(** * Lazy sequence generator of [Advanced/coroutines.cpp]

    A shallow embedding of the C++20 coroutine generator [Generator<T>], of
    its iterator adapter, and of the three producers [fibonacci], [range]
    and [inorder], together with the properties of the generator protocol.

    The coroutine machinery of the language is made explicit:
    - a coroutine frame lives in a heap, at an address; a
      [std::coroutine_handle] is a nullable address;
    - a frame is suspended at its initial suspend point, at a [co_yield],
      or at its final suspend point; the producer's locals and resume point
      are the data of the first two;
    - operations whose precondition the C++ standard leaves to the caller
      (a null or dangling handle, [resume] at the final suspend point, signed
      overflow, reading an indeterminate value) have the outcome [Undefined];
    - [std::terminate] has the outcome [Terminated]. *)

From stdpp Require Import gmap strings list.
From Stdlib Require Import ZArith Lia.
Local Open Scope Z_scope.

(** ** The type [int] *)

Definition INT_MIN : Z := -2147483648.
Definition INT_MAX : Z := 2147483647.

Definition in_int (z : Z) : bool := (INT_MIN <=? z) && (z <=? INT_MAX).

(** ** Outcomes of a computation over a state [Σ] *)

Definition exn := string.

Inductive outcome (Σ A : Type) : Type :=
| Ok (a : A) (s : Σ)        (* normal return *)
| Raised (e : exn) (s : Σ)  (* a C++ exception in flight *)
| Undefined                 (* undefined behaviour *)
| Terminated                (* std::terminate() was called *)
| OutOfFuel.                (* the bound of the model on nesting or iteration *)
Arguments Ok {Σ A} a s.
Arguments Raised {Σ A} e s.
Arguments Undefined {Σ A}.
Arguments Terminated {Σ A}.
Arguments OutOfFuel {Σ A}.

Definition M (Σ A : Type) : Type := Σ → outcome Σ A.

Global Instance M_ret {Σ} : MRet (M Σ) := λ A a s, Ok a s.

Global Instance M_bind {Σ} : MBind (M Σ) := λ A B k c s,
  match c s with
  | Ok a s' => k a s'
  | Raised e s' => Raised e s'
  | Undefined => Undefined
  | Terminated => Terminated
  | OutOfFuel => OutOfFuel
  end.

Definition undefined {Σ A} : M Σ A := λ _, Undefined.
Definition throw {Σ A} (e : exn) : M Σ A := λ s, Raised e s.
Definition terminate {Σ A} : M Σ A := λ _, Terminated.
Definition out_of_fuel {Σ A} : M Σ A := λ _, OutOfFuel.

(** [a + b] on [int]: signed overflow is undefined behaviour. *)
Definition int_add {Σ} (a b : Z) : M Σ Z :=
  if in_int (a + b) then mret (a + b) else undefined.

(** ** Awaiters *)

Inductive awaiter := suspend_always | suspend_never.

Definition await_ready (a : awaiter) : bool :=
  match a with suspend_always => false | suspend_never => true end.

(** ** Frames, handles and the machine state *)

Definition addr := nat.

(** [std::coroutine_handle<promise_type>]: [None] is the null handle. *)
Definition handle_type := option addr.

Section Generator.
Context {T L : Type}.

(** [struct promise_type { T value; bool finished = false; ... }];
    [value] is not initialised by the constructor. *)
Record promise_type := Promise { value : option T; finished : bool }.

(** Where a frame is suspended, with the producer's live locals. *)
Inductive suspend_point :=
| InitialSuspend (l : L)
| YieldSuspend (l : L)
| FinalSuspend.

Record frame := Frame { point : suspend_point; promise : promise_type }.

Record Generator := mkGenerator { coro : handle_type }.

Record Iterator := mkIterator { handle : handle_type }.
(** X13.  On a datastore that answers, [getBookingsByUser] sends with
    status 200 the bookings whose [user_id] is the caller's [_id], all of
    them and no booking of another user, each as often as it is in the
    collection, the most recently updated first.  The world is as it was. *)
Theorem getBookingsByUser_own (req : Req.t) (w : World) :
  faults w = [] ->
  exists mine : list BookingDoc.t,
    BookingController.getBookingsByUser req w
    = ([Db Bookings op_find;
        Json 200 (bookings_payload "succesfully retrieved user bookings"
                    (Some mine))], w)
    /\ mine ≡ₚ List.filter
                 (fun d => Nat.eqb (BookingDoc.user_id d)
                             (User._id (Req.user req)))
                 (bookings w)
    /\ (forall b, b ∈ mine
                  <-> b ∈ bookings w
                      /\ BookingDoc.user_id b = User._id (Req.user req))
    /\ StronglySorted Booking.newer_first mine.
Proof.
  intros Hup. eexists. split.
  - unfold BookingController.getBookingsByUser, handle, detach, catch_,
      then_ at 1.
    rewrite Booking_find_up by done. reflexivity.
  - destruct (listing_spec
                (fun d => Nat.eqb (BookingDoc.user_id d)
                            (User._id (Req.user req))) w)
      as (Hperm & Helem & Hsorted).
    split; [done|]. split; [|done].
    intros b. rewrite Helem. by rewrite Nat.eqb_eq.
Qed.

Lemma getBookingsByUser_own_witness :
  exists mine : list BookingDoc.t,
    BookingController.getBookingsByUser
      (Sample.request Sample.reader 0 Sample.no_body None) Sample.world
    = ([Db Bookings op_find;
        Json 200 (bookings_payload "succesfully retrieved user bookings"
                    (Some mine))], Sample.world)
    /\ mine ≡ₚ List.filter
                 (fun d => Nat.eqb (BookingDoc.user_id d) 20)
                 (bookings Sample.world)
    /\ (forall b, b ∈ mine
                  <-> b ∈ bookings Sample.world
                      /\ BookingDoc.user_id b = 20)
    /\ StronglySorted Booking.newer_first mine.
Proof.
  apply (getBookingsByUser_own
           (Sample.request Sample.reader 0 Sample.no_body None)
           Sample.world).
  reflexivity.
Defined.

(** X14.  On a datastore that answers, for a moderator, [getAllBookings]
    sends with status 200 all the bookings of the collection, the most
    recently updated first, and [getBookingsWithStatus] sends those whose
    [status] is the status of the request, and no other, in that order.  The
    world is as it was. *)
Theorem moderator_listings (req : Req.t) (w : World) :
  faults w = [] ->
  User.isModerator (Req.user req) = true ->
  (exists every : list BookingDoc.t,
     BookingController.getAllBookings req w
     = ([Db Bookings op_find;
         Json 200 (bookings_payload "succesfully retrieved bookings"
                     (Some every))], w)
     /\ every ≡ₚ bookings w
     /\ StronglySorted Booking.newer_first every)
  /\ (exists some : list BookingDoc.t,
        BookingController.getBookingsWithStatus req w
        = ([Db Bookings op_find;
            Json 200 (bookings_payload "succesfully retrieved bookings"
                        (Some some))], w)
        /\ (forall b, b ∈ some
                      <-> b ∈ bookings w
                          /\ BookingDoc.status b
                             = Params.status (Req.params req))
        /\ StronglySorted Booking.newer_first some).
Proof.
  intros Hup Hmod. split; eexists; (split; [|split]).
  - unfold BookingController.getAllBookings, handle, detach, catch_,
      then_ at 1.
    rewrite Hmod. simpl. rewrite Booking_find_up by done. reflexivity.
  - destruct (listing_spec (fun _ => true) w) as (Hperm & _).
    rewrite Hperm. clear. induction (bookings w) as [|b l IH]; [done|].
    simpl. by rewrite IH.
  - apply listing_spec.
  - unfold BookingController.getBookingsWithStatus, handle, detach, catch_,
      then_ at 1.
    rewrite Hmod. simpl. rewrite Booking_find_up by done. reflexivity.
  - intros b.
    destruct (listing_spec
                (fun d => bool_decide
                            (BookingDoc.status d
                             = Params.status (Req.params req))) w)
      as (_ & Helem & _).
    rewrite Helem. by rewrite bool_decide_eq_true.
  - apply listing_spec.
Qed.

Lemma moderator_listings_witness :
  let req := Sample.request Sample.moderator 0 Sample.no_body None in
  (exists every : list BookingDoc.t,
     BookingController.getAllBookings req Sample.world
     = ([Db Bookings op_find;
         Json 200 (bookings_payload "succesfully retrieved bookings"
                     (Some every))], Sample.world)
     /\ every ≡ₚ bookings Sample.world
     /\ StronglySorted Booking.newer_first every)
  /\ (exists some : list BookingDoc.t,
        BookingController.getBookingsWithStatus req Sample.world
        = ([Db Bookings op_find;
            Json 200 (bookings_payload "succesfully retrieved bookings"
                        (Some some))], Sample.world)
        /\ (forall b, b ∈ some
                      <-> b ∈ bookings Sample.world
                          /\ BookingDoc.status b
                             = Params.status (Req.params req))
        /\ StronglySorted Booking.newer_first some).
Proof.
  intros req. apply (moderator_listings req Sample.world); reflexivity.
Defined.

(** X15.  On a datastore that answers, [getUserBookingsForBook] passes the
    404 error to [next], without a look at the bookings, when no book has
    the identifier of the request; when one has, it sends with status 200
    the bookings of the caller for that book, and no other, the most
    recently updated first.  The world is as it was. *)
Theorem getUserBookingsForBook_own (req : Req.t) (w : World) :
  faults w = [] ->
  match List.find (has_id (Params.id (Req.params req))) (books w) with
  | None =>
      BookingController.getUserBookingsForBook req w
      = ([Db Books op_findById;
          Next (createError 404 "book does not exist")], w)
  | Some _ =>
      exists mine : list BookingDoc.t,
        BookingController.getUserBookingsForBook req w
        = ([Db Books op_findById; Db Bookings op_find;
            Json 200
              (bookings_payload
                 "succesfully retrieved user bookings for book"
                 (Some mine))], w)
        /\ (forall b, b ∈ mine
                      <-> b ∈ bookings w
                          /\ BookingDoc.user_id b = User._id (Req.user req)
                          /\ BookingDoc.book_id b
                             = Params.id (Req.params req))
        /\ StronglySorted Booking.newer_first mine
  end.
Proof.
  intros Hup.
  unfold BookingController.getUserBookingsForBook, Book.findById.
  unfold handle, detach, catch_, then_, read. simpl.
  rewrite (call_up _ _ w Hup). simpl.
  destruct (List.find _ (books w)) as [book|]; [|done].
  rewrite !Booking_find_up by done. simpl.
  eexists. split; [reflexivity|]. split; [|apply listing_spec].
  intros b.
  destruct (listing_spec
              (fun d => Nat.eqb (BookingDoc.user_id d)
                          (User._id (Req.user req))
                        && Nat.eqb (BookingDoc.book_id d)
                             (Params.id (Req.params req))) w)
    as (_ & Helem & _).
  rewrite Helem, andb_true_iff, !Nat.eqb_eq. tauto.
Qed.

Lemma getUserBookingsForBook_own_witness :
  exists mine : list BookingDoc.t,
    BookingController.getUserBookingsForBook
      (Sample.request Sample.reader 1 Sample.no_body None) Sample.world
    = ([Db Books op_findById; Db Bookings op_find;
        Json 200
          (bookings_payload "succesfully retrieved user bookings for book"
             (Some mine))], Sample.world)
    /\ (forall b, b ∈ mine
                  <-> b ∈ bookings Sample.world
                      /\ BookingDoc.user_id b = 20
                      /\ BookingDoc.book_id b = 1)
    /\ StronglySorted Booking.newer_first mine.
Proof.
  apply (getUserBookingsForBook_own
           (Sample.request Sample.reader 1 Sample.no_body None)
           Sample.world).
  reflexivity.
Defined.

**What to work on:**
Copy out every line of the entries where the string "address" shows up.

**Result:**
    - a coroutine frame lives in a heap, at an address; a
      [std::coroutine_handle] is a nullable address;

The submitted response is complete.